# Task objective:
Every line of the records below that holds the word "colours" belongs in the answer.

Stored data:
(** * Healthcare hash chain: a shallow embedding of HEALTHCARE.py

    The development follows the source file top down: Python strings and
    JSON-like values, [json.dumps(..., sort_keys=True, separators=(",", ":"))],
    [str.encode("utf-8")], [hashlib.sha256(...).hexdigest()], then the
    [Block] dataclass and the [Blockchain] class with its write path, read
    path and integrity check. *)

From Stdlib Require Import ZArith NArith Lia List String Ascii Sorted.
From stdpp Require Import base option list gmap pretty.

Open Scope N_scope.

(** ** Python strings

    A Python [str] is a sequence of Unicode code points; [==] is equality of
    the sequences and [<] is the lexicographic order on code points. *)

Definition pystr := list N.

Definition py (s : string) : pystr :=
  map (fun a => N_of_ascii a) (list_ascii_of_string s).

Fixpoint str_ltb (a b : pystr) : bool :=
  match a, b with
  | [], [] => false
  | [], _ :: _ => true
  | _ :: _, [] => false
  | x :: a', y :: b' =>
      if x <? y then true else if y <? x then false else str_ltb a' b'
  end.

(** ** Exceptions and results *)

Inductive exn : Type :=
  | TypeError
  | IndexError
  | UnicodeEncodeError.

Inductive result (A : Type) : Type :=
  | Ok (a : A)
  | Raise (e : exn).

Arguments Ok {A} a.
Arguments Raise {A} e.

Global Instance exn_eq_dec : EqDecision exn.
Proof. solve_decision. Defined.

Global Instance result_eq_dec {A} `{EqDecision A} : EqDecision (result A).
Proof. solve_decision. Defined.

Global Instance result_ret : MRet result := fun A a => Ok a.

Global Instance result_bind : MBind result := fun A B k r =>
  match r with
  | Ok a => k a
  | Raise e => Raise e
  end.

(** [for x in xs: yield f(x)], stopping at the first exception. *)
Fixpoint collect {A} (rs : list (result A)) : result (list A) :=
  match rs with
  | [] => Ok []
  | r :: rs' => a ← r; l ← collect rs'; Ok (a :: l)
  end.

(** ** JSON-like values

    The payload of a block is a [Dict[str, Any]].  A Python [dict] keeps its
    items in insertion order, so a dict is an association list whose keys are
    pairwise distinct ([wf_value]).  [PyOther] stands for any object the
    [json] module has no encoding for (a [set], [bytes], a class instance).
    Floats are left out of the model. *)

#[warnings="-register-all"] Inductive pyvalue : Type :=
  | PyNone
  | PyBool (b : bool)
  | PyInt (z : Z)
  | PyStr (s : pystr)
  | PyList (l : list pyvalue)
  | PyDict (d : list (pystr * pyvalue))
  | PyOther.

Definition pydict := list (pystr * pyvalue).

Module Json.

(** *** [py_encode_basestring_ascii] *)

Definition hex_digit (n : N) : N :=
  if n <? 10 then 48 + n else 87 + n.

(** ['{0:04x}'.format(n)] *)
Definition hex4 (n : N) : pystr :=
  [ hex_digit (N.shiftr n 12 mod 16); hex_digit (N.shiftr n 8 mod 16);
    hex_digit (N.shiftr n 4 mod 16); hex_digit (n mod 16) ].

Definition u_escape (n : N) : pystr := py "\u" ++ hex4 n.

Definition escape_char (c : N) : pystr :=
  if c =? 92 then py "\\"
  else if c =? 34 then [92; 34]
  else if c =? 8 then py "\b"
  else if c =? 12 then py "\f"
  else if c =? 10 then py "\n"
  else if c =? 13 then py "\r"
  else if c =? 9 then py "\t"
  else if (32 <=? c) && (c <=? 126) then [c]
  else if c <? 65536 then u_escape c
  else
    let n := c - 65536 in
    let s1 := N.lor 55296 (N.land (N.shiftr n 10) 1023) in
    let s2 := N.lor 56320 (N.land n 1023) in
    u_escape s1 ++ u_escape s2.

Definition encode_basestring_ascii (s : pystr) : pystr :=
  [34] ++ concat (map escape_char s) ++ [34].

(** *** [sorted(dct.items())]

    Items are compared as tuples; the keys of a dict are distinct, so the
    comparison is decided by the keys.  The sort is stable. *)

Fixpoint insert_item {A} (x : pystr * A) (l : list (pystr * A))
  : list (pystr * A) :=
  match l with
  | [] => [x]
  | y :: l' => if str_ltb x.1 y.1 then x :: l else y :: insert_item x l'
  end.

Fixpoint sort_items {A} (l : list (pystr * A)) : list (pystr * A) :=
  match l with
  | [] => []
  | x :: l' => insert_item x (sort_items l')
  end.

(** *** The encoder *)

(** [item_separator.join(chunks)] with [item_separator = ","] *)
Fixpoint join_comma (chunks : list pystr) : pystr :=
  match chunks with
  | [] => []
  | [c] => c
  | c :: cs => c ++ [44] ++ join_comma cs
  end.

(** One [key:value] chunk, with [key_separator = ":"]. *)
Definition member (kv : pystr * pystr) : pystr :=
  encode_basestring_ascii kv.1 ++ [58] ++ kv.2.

---

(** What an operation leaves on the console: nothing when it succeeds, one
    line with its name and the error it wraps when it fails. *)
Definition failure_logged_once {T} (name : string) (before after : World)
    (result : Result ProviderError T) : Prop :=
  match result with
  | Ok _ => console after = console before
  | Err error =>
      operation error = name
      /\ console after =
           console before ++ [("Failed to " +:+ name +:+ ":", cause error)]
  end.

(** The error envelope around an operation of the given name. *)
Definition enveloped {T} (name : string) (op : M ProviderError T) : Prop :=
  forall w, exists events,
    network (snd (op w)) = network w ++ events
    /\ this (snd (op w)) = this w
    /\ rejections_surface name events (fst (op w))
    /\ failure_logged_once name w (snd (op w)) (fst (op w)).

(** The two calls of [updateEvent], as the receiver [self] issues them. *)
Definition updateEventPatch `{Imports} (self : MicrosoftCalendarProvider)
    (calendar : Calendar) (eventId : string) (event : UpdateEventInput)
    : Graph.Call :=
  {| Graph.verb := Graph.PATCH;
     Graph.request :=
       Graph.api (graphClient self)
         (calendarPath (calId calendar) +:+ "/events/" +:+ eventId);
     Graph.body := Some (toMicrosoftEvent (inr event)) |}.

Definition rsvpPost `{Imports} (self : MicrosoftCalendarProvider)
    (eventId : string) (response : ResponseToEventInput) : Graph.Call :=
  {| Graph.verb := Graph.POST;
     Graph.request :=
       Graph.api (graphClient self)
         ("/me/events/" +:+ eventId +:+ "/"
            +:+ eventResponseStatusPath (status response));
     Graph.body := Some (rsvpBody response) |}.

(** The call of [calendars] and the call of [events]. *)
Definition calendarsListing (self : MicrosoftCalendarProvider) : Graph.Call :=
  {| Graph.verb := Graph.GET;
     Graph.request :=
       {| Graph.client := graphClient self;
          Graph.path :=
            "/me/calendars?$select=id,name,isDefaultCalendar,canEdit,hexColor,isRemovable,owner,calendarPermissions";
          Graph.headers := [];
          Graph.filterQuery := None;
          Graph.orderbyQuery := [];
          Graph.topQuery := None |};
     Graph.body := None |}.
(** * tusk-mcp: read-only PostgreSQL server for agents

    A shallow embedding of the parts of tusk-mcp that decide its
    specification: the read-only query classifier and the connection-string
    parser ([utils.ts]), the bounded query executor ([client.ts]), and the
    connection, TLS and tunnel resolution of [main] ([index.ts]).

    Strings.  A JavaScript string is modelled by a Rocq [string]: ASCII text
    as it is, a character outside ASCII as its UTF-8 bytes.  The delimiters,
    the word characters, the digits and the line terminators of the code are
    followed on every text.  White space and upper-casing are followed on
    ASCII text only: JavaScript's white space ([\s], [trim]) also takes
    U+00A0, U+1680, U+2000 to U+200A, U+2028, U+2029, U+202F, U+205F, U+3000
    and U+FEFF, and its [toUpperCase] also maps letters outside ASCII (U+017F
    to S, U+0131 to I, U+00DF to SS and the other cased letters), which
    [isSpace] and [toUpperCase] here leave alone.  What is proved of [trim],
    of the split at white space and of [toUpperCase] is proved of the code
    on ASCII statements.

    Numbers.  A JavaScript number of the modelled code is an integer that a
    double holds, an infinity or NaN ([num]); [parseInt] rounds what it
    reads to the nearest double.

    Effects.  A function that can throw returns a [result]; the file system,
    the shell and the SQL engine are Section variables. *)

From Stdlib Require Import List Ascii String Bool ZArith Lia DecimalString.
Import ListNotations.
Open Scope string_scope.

---

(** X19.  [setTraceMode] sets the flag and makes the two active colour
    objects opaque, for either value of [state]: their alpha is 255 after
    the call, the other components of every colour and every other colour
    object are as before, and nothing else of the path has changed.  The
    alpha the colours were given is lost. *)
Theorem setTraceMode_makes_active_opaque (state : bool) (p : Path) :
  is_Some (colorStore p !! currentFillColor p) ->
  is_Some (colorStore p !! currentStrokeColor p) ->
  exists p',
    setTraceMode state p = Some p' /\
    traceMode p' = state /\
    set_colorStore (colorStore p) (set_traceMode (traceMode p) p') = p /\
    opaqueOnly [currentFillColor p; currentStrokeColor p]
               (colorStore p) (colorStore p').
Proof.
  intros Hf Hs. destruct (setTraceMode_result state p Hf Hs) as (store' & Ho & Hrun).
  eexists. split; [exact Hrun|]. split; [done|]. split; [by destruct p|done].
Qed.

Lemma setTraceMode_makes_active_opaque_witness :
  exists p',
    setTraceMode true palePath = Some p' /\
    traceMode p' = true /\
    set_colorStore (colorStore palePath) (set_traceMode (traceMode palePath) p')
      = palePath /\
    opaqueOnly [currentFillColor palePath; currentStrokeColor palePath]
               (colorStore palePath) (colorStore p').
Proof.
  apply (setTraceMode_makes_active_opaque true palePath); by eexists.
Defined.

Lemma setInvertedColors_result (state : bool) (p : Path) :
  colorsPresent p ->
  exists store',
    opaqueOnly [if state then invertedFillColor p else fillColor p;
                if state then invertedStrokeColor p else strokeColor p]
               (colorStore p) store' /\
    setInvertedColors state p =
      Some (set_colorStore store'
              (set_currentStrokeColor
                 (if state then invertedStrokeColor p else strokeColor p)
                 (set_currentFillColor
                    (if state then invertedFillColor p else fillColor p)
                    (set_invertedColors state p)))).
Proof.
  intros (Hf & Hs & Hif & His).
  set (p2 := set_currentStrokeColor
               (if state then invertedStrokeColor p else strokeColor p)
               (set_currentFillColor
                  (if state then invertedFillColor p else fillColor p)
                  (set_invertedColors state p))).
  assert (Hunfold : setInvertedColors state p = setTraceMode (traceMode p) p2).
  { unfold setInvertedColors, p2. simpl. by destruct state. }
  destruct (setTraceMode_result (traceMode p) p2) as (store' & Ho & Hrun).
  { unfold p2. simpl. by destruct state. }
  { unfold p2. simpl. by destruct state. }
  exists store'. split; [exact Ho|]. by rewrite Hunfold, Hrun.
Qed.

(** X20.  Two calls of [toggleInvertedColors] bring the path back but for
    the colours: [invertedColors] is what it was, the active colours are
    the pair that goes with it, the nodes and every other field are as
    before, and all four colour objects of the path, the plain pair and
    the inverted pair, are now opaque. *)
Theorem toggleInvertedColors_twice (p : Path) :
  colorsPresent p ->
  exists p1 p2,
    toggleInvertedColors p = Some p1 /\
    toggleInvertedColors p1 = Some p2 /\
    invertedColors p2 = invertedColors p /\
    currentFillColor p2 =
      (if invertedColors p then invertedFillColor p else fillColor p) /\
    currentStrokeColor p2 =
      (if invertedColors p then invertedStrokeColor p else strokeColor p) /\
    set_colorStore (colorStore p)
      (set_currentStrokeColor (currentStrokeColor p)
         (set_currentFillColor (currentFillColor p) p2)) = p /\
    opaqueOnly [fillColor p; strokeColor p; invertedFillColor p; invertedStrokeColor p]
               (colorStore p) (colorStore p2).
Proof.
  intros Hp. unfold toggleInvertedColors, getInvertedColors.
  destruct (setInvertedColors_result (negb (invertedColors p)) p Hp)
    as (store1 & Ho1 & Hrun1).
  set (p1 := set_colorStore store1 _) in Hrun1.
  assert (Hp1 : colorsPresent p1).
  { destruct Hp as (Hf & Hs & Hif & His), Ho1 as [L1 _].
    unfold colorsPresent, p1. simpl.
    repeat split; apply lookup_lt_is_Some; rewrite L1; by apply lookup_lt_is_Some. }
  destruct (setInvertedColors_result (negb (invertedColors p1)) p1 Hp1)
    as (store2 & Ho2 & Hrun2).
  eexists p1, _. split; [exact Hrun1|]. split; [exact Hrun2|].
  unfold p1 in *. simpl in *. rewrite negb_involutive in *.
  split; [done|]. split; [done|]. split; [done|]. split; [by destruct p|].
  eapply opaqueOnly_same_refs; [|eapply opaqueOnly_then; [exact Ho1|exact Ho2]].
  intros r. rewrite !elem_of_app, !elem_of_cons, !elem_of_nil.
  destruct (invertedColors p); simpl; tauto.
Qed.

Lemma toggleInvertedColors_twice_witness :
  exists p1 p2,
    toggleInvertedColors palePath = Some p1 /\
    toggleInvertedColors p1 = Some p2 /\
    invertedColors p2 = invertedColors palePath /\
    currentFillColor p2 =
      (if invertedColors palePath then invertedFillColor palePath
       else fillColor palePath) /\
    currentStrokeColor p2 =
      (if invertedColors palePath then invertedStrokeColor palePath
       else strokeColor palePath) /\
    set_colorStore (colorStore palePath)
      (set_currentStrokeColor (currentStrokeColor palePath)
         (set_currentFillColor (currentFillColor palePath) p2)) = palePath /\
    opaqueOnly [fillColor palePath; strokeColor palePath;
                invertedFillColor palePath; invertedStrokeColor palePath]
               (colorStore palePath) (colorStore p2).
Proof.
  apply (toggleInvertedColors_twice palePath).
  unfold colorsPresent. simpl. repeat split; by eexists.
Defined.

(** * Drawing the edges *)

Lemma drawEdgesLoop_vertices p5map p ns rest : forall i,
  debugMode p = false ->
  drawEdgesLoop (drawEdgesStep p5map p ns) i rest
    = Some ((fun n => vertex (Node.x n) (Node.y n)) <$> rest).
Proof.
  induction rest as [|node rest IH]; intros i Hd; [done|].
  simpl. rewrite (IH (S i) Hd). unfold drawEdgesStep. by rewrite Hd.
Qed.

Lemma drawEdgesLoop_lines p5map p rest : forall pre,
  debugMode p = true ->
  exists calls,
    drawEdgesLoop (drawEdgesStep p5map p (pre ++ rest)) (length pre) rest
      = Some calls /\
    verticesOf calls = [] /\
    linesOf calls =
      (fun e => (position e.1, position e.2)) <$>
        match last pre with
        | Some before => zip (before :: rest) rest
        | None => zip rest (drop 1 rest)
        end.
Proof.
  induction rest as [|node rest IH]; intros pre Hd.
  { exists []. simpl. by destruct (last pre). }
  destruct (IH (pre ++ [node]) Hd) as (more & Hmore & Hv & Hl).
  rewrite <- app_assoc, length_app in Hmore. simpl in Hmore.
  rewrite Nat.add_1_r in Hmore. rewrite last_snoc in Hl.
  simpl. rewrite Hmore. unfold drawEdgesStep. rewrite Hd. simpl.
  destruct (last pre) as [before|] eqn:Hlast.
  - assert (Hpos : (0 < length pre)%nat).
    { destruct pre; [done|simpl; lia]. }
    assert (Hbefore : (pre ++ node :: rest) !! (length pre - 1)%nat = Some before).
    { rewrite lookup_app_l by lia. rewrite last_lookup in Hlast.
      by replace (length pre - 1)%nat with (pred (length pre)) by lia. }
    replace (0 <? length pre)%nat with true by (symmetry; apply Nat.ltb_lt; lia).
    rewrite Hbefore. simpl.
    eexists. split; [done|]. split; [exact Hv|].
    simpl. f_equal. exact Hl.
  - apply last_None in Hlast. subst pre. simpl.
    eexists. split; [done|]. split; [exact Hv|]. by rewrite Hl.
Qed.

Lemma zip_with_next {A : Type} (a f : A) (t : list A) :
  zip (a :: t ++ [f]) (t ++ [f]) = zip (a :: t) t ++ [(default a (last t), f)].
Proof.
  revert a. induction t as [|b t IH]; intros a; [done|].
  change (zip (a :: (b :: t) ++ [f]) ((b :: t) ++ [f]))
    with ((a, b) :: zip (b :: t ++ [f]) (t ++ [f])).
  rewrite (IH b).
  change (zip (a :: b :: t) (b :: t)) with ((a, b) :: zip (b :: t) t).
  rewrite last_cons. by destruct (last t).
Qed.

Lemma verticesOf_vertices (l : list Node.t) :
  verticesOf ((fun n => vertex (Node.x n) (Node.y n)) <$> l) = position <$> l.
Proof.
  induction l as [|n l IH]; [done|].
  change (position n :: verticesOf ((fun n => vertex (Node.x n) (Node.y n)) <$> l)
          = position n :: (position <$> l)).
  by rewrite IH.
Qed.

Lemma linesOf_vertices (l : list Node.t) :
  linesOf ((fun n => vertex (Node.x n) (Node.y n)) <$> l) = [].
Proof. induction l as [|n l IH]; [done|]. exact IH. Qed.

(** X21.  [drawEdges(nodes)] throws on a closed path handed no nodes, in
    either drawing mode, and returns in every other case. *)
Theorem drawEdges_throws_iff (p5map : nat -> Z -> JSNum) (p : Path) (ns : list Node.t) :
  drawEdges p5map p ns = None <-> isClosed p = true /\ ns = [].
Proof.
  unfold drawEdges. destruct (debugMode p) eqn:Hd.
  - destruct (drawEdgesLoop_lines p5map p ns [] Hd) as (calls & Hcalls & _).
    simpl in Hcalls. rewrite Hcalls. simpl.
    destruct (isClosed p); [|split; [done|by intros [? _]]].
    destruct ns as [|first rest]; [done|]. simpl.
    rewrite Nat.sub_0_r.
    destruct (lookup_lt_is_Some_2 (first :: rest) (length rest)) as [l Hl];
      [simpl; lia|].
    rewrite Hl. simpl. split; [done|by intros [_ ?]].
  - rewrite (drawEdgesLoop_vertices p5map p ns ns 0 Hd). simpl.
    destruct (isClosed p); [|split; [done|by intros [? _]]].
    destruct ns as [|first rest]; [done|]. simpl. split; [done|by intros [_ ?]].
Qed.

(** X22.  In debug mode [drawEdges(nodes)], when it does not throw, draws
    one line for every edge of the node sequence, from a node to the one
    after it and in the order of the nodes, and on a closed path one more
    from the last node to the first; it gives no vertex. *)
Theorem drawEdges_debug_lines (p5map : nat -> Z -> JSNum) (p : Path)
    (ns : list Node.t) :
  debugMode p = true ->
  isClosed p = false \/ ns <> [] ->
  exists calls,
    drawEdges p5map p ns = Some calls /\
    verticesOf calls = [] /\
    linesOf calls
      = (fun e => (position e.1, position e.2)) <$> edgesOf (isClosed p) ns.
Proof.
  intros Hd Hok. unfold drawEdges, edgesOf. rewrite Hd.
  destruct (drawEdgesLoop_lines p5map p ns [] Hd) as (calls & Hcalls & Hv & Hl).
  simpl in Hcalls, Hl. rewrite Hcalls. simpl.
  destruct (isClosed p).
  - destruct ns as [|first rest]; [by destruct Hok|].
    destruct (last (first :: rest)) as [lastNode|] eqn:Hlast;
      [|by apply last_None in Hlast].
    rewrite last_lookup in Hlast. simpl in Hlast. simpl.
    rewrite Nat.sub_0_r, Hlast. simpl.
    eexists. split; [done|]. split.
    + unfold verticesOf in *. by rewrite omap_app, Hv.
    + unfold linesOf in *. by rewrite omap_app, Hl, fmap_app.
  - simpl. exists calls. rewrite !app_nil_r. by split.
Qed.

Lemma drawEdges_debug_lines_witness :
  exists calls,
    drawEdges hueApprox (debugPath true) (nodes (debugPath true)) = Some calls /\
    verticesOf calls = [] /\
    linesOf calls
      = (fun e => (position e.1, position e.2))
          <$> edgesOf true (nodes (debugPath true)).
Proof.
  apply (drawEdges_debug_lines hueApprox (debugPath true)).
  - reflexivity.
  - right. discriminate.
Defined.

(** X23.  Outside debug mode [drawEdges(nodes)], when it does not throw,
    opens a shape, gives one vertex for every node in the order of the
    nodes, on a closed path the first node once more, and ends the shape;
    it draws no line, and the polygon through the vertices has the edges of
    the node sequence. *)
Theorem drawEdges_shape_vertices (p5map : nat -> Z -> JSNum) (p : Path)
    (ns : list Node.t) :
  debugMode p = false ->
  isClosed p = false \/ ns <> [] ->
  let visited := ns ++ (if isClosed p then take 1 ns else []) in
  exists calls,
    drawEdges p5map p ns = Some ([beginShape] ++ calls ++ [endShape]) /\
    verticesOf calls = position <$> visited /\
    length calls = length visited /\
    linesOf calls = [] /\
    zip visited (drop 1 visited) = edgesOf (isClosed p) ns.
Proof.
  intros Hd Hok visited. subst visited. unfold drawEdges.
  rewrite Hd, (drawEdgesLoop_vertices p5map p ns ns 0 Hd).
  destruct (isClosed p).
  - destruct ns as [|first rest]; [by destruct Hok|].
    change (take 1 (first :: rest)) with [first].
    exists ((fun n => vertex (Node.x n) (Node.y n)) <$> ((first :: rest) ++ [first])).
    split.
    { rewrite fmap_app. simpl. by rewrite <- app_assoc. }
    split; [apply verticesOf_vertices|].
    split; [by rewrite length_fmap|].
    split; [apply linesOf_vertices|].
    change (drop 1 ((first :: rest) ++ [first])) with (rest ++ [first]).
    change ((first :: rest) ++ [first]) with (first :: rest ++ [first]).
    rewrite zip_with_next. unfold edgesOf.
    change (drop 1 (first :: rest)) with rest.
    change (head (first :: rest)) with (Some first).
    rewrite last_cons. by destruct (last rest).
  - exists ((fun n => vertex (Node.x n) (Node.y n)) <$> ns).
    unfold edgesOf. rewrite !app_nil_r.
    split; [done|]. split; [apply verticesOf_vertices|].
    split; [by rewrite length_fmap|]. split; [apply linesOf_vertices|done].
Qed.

# Task solution:
    alpha the colours were given is lost. *)
    the colours: [invertedColors] is what it was, the active colours are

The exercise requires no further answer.